Sometimes I talk incessantly. And I recognize when I’m doing it. I can rattle on and on about, nothing. I do it out of anxiety. The anxious thoughts usually arise from a painful past. Talking is my way of diverting my focus away from it. It helps me focus more on the now instead of the past. And although it might get a little annoying to others, it seems to keep me on a more positive level.

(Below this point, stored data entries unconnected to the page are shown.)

(* ===== verification/IdentityCheckpoint.v ===== *)
(** * The identity engine: checkpoints

    [checkpoint] and the validating [from_checkpoint] of lib.rs. Each loop of
    [from_checkpoint] is one definition. The loop over the edge map reads it in the order of
    [map_to_list]; the order only decides which of two errors is reported first. *)

From S2P Require Import Prelude Time Text F32 Domain Identity.

Record IdentityCheckpointEdge := {
  ce_proposal_id : Z;
  ce_left : DeviceId;
  ce_right : DeviceId;
  ce_active : bool
}.

Record IdentityCheckpoint := {
  ic_version : Z;
  ic_ids : list DeviceId;
  ic_facts : list (DeviceId * list EvidenceFact);
  ic_proposals : list MergeProposal;
  ic_edges : list IdentityCheckpointEdge;
  ic_audit : list AuditRecord;
  ic_owners : list OwnerAuditRecord;
  ic_next_proposal : Z;
  ic_next_owner : Z
}.

Definition edge_le (a b : IdentityCheckpointEdge) : Prop := ce_proposal_id a <= ce_proposal_id b.
#[global] Instance edge_le_dec : RelDecision edge_le.
Proof. intros a b. unfold edge_le. apply _. Defined.

Definition checkpoint_edge (x : Z * Edge) : IdentityCheckpointEdge :=
  {| ce_proposal_id := fst x; ce_left := eg_a (snd x); ce_right := eg_b (snd x);
     ce_active := eg_active (snd x) |}.

Definition invalid (what : string) : IdentityError := InvalidCheckpoint what.

Section Checkpoint.
Context (uuid_to_string : DeviceId -> string).

Definition entry_le (a b : DeviceId * list EvidenceFact) : Prop :=
  id_le uuid_to_string (fst a) (fst b).
#[global] Instance entry_le_dec : RelDecision entry_le.
Proof. intros a b. unfold entry_le. apply _. Defined.

Definition checkpoint (e : IdentityEngine) : IdentityCheckpoint := {|
  ic_version := 1; ic_ids := ie_ids e;
  ic_facts := merge_sort entry_le (map_to_list (ie_facts e));
  ic_proposals := ie_proposals e;
  ic_edges := merge_sort edge_le (map checkpoint_edge (map_to_list (ie_edges e)));
  ic_audit := ie_audit e; ic_owners := ie_owners e;
  ic_next_proposal := ie_next_proposal e; ic_next_owner := ie_next_owner e |}.
End Checkpoint.

Fixpoint restore_ids (l : list DeviceId) (seen : gset DeviceId)
  : result (gset DeviceId) IdentityError :=
  match l with
  | [] => Ok seen
  | id :: l' => if bool_decide (id ∈ seen) then Err (invalid "duplicate id")
                else restore_ids l' ({[id]} ∪ seen)
  end.

Definition time_reversed (f : EvidenceFact) : bool :=
  is_some_and (fun x => x <? ef_observed_at f) (ef_expires_at f).

Fixpoint restore_facts (c : IdentityConfig) (l : list (DeviceId * list EvidenceFact))
    (seen : gset DeviceId) (acc : gmap DeviceId (list EvidenceFact))
  : result (gmap DeviceId (list EvidenceFact)) IdentityError :=
  match l with
  | [] => Ok acc
  | (id, fs) :: l' =>
    if bool_decide (id ∈ seen) || Nat.ltb (max_facts_per_device c) (length fs)
    then Err (invalid "duplicate or facts")
    else
      let? fs' := prepare c fs in
      if existsb time_reversed fs' then Err (invalid "fact time")
      else restore_facts c l' ({[id]} ∪ seen) (<[id := fs']> acc)
  end.

Section Restore.
Context (known : gmap DeviceId (list EvidenceFact)).

Definition is_known (d : DeviceId) : bool := is_some_and (fun _ => true) (known !! d).

Fixpoint check_proposals (l : list MergeProposal) : result unit IdentityError :=
  match l with
  | [] => Ok tt
  | p :: l' =>
    if (mp_id p =? 0) || negb (is_known (mp_left p)) || negb (is_known (mp_right p))
       || bool_decide (mp_left p = mp_right p)
    then Err (invalid "proposal")
    else let? _ := validprop (mp_score p) (mp_families p) (mp_reasons p) in check_proposals l'
  end.

Fixpoint check_sequence (l : list MergeProposal) (last : Z) : result Z IdentityError :=
  match l with
  | [] => Ok last
  | p :: l' => if mp_id p <=? last then Err (invalid "proposal sequence")
               else check_sequence l' (mp_id p)
  end.

Fixpoint restore_edges (l : list IdentityCheckpointEdge) (acc : gmap Z Edge)
  : result (gmap Z Edge) IdentityError :=
  match l with
  | [] => Ok acc
  | g :: l' =>
    if negb (bool_decide (acc !! ce_proposal_id g = None))
       || negb (is_known (ce_left g)) || negb (is_known (ce_right g))
    then Err (invalid "edge")
    else restore_edges l' (<[ce_proposal_id g :=
           {| eg_a := ce_left g; eg_b := ce_right g; eg_active := ce_active g |}]> acc)
  end.

Fixpoint check_owners (c : IdentityConfig) (l : list OwnerAuditRecord) (seq : Z)
  : result Z IdentityError :=
  match l with
  | [] => Ok seq
  | o :: l' =>
    if (ow_sequence o =? 0) || (ow_sequence o <=? seq) || negb (is_known (ow_device_id o))
       || str_is_empty (ow_key o) || Nat.ltb (max_key_len c) (String.length (ow_key o))
       || is_some_and (fun v => str_is_empty v || Nat.ltb (max_value_len c) (String.length v))
            (ow_value o)
       || negb (canonical_key (ow_key o))
    then Err (invalid "owner audit")
    else check_owners c l' (ow_sequence o)
  end.
End Restore.

Definition allowed_step (before action : ProposalStatus) : bool :=
  match before, action with
  | Pending, (Accepted | Rejected) | Accepted, Undone => true
  | _, _ => false
  end.

Fixpoint check_audit (proposals : list MergeProposal) (l : list AuditRecord)
    (prior : gmap Z ProposalStatus) : result (gmap Z ProposalStatus) IdentityError :=
  match l with
  | [] => Ok prior
  | a :: l' =>
    match iter_find (fun p => mp_id p =? au_proposal_id a) proposals with
    | None => Err (invalid "audit target")
    | Some p =>
      if negb (allowed_step (default Pending (prior !! au_proposal_id a)) (au_action a))
         || (bool_decide (mp_status p <> au_action a)
             && negb (bool_decide (au_action a = Accepted) && bool_decide (mp_status p = Undone)))
      then Err (invalid "audit chronology")
      else check_audit proposals l' (<[au_proposal_id a := au_action a]> prior)
    end
  end.

Fixpoint check_statuses (prior : gmap Z ProposalStatus) (l : list MergeProposal)
  : result unit IdentityError :=
  match l with
  | [] => Ok tt
  | p :: l' =>
    if bool_decide (default Pending (prior !! mp_id p) <> mp_status p)
    then Err (invalid "proposal audit state") else check_statuses prior l'
  end.

Definition decided (s : ProposalStatus) : bool :=
  match s with Accepted | Undone => true | _ => false end.

Fixpoint check_edges (proposals : list MergeProposal) (l : list (Z * Edge))
  : result unit IdentityError :=
  match l with
  | [] => Ok tt
  | (id, g) :: l' =>
    match iter_find (fun p => mp_id p =? id) proposals with
    | None => Err (invalid "edge target")
    | Some p =>
      if negb (Bool.eqb (eg_active g) (bool_decide (mp_status p = Accepted)))
         || bool_decide (eg_a g <> mp_left p) || bool_decide (eg_b g <> mp_right p)
         || negb (decided (mp_status p))
      then Err (invalid "edge status") else check_edges proposals l'
    end
  end.

Fixpoint check_decided (edges : gmap Z Edge) (l : list MergeProposal) : result unit IdentityError :=
  match l with
  | [] => Ok tt
  | p :: l' =>
    match mp_status p, edges !! mp_id p with
    | Accepted, None => Err (invalid "accepted edge")
    | Undone, None => Err (invalid "undone edge")
    | (Pending | Rejected), Some _ => Err (invalid "unexpected edge")
    | _, _ => check_decided edges l'
    end
  end.

Definition from_checkpoint (c : IdentityConfig) (k : IdentityCheckpoint)
  : result IdentityEngine IdentityError :=
  let? _ := valid c in
  if negb (ic_version k =? 1) then Err (invalid "version")
  else if (ic_next_proposal k =? 0) || (ic_next_owner k =? 0)
          || Nat.ltb (max_devices c) (length (ic_ids k))
          || Nat.ltb (max_devices c) (length (ic_facts k))
          || Nat.ltb (max_proposals c) (length (ic_proposals k))
          || Nat.ltb (max_merge_edges c) (length (ic_edges k))
          || Nat.ltb (max_audit_records c) (length (ic_audit k))
          || Nat.ltb (max_audit_records c) (length (ic_owners k))
  then Err (invalid "capacity or sequence")
  else
    let? seen := restore_ids (ic_ids k) ∅ in
    let? facts := restore_facts c (ic_facts k) seen ∅ in
    if Nat.ltb (max_devices c) (size facts + length (ic_ids k)) then Err (invalid "device capacity")
    else
      let? _ := check_proposals facts (ic_proposals k) in
      let? last := check_sequence (ic_proposals k) 0 in
      let? edges := restore_edges facts (ic_edges k) ∅ in
      let? seq := check_owners facts c (ic_owners k) 0 in
      if (ic_next_owner k <=? seq) || (ic_next_proposal k <=? last)
      then Err (invalid "next sequence")
      else
        let? prior := check_audit (ic_proposals k) (ic_audit k) ∅ in
        let? _ := check_statuses prior (ic_proposals k) in
        let? _ := check_edges (ic_proposals k) (map_to_list edges) in
        let? _ := check_decided edges (ic_proposals k) in
        Ok {| ie_cfg := c; ie_ids := ic_ids k; ie_facts := facts; ie_proposals := ic_proposals k;
              ie_edges := edges; ie_audit := ic_audit k; ie_owners := ic_owners k;
              ie_next_proposal := ic_next_proposal k; ie_next_owner := ic_next_owner k |}.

Some of us had our childhoods ripped away from us and this can create much sadness later in life. There’s a certain sense of loss and grief. It’s as though we’ve lost a loved one. Certain smells, sights, sounds can trigger the sadness. And you can do all that you possibly can to be a positive thinking and speaking person, but deep down there is forever a sadness. The only thing that can be done is to continue to practice positive thinking. Continue to do whatever it is that comforts you. Remember to keep the faith going strong. Find things that help alleviate your stress, even if it’s talking a lot. And surround yourself with people that are emotionally supportive and positive minded.
I made a vow to myself long ago that I wouldn’t allow my past to interfere with my inner peace. I wouldn’t allow it to make me a bitter and negative person. And I wouldn’t allow it to cause my heart to ever grow cold. I may always have to find ways to divert my focus off of that sadness, but that is what strengthens me.